才事記

ゼビウスと横須賀功光

ぼくの半生はさまざまな才能に驚いてきたトピックで、髪の生え際から足の親指まで埋まっている。小学校の吉見先生との一緒の遊びや南海ホークスの飯田のファースト守備に驚き、藤沢秀行の碁の打ち方や同志社大学の平尾ラグビーに驚き、電子ゲーム「ゼビウス」のつくりや井上陽水のシンガーソングぶりに驚き、亀田製菓の数々の「サラダあられ」や美山荘の中東吉次の摘草料理に驚き、横須賀功光が撮った写真やコム・デ・ギャルソンの白い男物シャツに驚いた。

ファミコンゲーム《ゼビウス》

いずれも予告なし。ある日突然に出会ってたまげたのだ。これらの代わりにマイルス・デイヴィスを聴いたときとかヴィトゲンシュタインを最初に読んだときとか、そういうものを挙げてもいいのだが、できればナマっぽく体験したことと向き合ったほうがいいので、こんな例にした。

まずは何に驚いたかということが大事なのだが、それにとどまってはいけない。そのときこちらを襲ってきた唐突な感動が、その日その場のシチュエーションや当日の体調や別の記憶との共属関係とともに新たに残響してくることが、もっと大事だ。

われわれは当然のことながら、幼児期には何にでも驚いてきた。子供になってからもアサガオの開花やセミの羽化に出会ったこと、土中の化石やホタルの点滅を初めて見たのは、忘れられない体験だ。ただし、これら植物や動物を相手にした感動はのちにも体験可能になる率が高いけれど、それにくらべて誰かがもたらしてくれるものは、その時その場にかぎられることが多い。

この誰かによる感動とどう付き合えるかということから、世の「才能」というものへの陥入がおこっていく。

感動や共感について心すべきことは、出会って驚いた瞬間の感動というか逆上といったものを、その後どのように保持できる状態にしておけるのか、またその感動をここぞというときに脳裏から自在にリコール(リマインド)できるようにしておけるのかということにある。

感動も共感も誰にだっていろいろの機会におこるものだけれど、それをどこかに転移しても(時と場所とメディアを移しても)、その鮮やかさをそこそこ賞味できるかということが、キモなのである。

たとえば、誰かの講演を聞いて、おおいに痺れたとする。内容にも共感したとする。では、この感動をどのように保持するかなのである。またどのように再生するかなのである。これがけっこう難しい。

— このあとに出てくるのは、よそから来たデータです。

Lemma requests_answered_witness :
  wp server_iteration (fun res s' => res = None /\ exists k replies,
    Forall2 reply (take k [ping_line]) replies /\
    wire 7 (hist s') = wire 7 (hist fresh_state) ++ concat replies /\
    ((1 <= k)%nat /\ active (conn s') = true /\
       pending (conn_framing (conn s')) = ["x"%char] \/
     exists line st, [ping_line] !! k = Some line /\ unanswerable line st /\
       active (conn s') = false)) fresh_state.
Proof.
  apply (requests_answered (conn fresh_state) (srv fresh_state) fresh_state [7]
    (ping_line ++ [LF; "x"%char]) [ping_line] ["x"%char] run_long (sim_select_waits _));
    [exact peer_reads|exact fresh_state_ok|vm_compute; reflexivity|vm_compute; reflexivity|..].
  - vm_compute. left.
  - vm_compute. intros H. repeat (apply elem_of_cons in H as [H|H]; [discriminate|]).
    by apply not_elem_of_nil in H.
  - vm_compute. reflexivity.
  - vm_compute. reflexivity.
  - apply Nat.ltb_lt. vm_compute. reflexivity.
  - constructor; [apply ping_line_ok|constructor].
Defined.

Lemma bad_line_keeps_connection_witness :
  wp (handle_line (json_text "{'id':1}")) (fun st s' => st = PJ_SUCCESS /\
    exists data l st', s' = fresh_state <| hist := l ++ hist fresh_state |> /\
    wire (f_sock (conn_framing (conn fresh_state))) l = data /\
    delivered
      (event_object "error" (Some (build_error_event_data "bad_request" bad_line_message))
         (acc fresh_state)) PJSOCKY_MAX_LINE st' data) fresh_state.
Proof.
  assert (Ha : active (conn fresh_state) = true) by (vm_compute; reflexivity).
  pose proof (bad_line_keeps_connection (conn fresh_state) (srv fresh_state) fresh_state
    (json_text "{'id':1}") run_long (sim_select_waits _) fresh_state_ok) as Hw.
  unfold events_for in Hw. rewrite Ha in Hw. apply Hw.
  intros n cs _ n' id Heq. vm_compute in Heq. discriminate Heq.
Defined.
(** ** Zoom and its anchor *)

(** C3, as the code has it.  When the zoomed window anchored at [center]
    stays inside the unit interval, that is
    [0 <= viewportLeft - delta * center <= 1 - newLength] with
    [newLength = clamp(maximumZoom, 1, length * zoomFactor)] and
    [delta = newLength - length], the unit-interval position of the anchor
    is the same before and after the zoom, both for the bounds the
    callback computes and for the viewport read back from its selection. *)
Theorem zoomRangeSelection_anchor_fixed :
  forall (props : ViewportProps) (maximumZoom center zoomFactor : Q)
         (hv : HorizontalViewport),
    let newLength := clamp maximumZoom 1 (viewportLength hv * zoomFactor) in
    let delta := newLength - viewportLength hv in
    0 <= viewportLeft hv - delta * center ->
    viewportLeft hv - delta * center <= 1 - newLength ->
    let new := zoomedViewport maximumZoom center zoomFactor hv in
    anchorPosition new center == anchorPosition hv center /\
    (range_start (timeRange props) < range_end (timeRange props) ->
     let hv' :=
       getHorizontalViewport
         (zoomUpdate maximumZoom center zoomFactor props hv)
         (timeRange props) in
     anchorPosition hv' center == anchorPosition hv center).
Proof.
  intros props mz center zf hv newLength delta H0 H1 new.
  assert (Hnew : viewportLeft new == viewportLeft hv - delta * center /\
                 viewportRight new == viewportLeft new + newLength).
  { unfold new, zoomedViewport; simpl.
    fold (viewportLength hv). fold newLength. fold delta.
    assert (He : delta * (1 - center) == delta - delta * center) by ring.
    assert (Hdd : delta == newLength - viewportLength hv) by reflexivity.
    assert (Hl : viewportLength hv == viewportRight hv - viewportLeft hv)
      by reflexivity.
    set (e := delta * (1 - center)) in *.
    set (dc := delta * center) in *.
    clearbody e dc delta newLength.
    generalize dependent (viewportLength hv). intros len Hdd Hl.
    destruct hv as [l r]; simpl in *.
    destruct (clamp_cases 0 (1 - newLength) (l - dc)) as [C | [C | [C | C]]];
      destruct (clamp_cases newLength 1 (r + e)) as [D | [D | [D | D]]];
      split; lra. }
  destruct Hnew as [Hl Hr].
  assert (Ha : anchorPosition new center == anchorPosition hv center).
  { unfold anchorPosition. rewrite Hr, Hl.
    unfold delta, viewportLength. ring. }
  split; [exact Ha |].
  intros Hrange hv'.
  assert (Hne : ~ range_end (timeRange props) - range_start (timeRange props) == 0)
    by lra.
  pose proof (zoomUpdate_viewport mz center zf props hv Hne) as [E1 E2].
  fold hv' in E1, E2. fold new in E1, E2.
  rewrite <- Ha. unfold anchorPosition. rewrite E1, E2. reflexivity.
Qed.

驚きをもたらしてくれたものには、当然にそれをあらわした当事者の才能が光っている。横須賀のモノクロ写真や陽水の歌においてはあきらかに格別の「個の才能とスキル」が発揮されたのだし、「ゼビウス」や「サラダおかき」には開発チームの「集団的で統合的な才能」が結実したのである。しかし、その秘密に分け入るには、たくさんの分析や推理が必要だ。

たとえば第1に、その才能が開花するにあたっては、少年少女期や青春期に何をめざしていたのかということがある。栴檀は双葉より芳しと言うけれど、小さいころの能力の芽生えがそのまま開花することは少ない。なんらかの深堀りやエクササイズが生きたはずなのだ。横須賀や陽水はそこをどうしたのか、これは覗きにいく必要がある。

第2に、その才能開花に預かったメンターや技の協力者やチームはどういうものだったのかということがある。ゼビウスはどのようにチームを組んだのか。一人で独創をはたしたかに見える棟方志功だって、実はたくさんのメンターがいた。志功はそのメンターに強く影響されたいと思った。指導者や師や影響者の存在は、メンターの資質に選択肢があるというより、むしろその師に掛けたほうの強度がモノを言う。

のちのちそんな話もしたいと思うけれど、ぼくの場合はいったん選んだ影響者のことを、その後もまったく疑うことがなかった。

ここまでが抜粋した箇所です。